Lemma ens_harmless merged k : calls harmless (_apply_ens_resolution_to_merged settings ens_resolver merged k).
Proof using Hresolver.
  unfold _apply_ens_resolution_to_merged. case_eq ens_resolver; [intros resolver E | intros _; apply calls_ret_ok].
  destruct (dict_get _ k); [|apply calls_ret_ok]. apply calls_bind_exn; [apply calls_pure|].
  intros c. by apply resolve_fields_harmless.
Qed.

Lemma validate_harmless s : calls harmless (validate_invoke_intent settings ens_resolver s).
Proof using Hresolver.
  unfold validate_invoke_intent. destruct (_extract_raw_blob s) as [[| | | | | |raw]|]; try apply calls_ret.
  destruct (raw_kind_of _); try apply calls_ret. apply calls_bind_exn; [apply ens_harmless|].
  intros [m [info|]]; [apply calls_pure|]. intros tr a Hm. unfold validate_kind in Hm.
  assert (tr = []) as -> by (repeat case_match; by destruct Hm). constructor.
Qed.

(** The read-only graph makes no call of consequence. *)
Lemma read_graph_harmless s : calls harmless (invoke (build_graph settings registry) s).
Proof using Hregistry GRL.
  apply (invoke_calls merge_state harmless (GL := GRL)); [apply read_graph_sequential|].
  assert (forall name s, calls harmless (execute_read_tool settings registry name s)) as Htool.
  { intros name s'. unfold execute_read_tool. apply calls_bind_exn; [apply calls_pure|]. intros input.
    apply calls_try; [apply calls_bind_exn; [apply Hregistry|]|]; intros; apply calls_ret_ok. }
  repeat (constructor; [intros s'; first [apply Htool | simpl]|]); [..|constructor].
  - unfold parse_intent. destruct (parse_readonly_intent _ _ _); [apply calls_ret_ok|].
    destruct (has_class _ _); [apply calls_ret_ok | apply calls_ret].
  - apply calls_pure.
  - apply calls_ret_ok.
  - apply calls_bind_exn; [apply calls_pure | intros; apply calls_ret_ok].
Qed.

Definition payload_kind_text (payload : dict) : string := py_fold (py_str (get_default payload "kind" (VStr ""))).

(** The graph that is chosen: that of a kind that moves value, or the read-only one. *)
Lemma selected_graph s raw : raw_input s = Some (AnyValue (VDict raw)) ->
  (exists k, payload_kind_text (unwrap_intent_payload raw) = kind_name k /\
     fst (_graph_selection_for_state rt s) = compile_wallet (wallet_graph settings deps (graph_kind_for k))) \/
  fst (_graph_selection_for_state rt s) = compile_read (build_graph settings registry).
Proof.
  intros Hr. unfold _graph_selection_for_state. rewrite Hr. change (payload_of_raw_input raw) with (unwrap_intent_payload raw).
  fold (payload_kind_text (unwrap_intent_payload raw)). case_bool_decide as E.
  - left. apply elem_of_cons in E as [->|E]; [by exists K_TRANSFER|]. apply list_elem_of_singleton in E as ->. by exists K_APPROVAL.
  - case (String.eqb_spec _ "native_transfer"); [intros ->; left; by exists K_NATIVE|intros _].
    case (String.eqb_spec _ "swap"); [intros ->; left; by exists K_SWAP|intros _]. by right.
Qed.

Lemma kind_name_inj k k' : kind_name k = kind_name k' -> k = k'.
Proof. by destruct k, k'. Qed.

Lemma read_kind_not_wallet i k : kind_name k <> ReadOnlyIntentKind_value (intent_kind i).
Proof. by destruct k, (intent_kind i). Qed.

• [Action item]: The lines above, starting at the one with "fold (payload_kind_text (unwrap_intent_payload" and ending at the one with "Lemma read_kind_not_wallet i", are the only ones to return, exactly as written.

• [Answer to this task]:
  fold (payload_kind_text (unwrap_intent_payload raw)). case_bool_decide as E.
  - left. apply elem_of_cons in E as [->|E]; [by exists K_TRANSFER|]. apply list_elem_of_singleton in E as ->. by exists K_APPROVAL.
  - case (String.eqb_spec _ "native_transfer"); [intros ->; left; by exists K_NATIVE|intros _].
    case (String.eqb_spec _ "swap"); [intros ->; left; by exists K_SWAP|intros _]. by right.
Qed.

Lemma kind_name_inj k k' : kind_name k = kind_name k' -> k = k'.
Proof. by destruct k, k'. Qed.

Lemma read_kind_not_wallet i k : kind_name k <> ReadOnlyIntentKind_value (intent_kind i).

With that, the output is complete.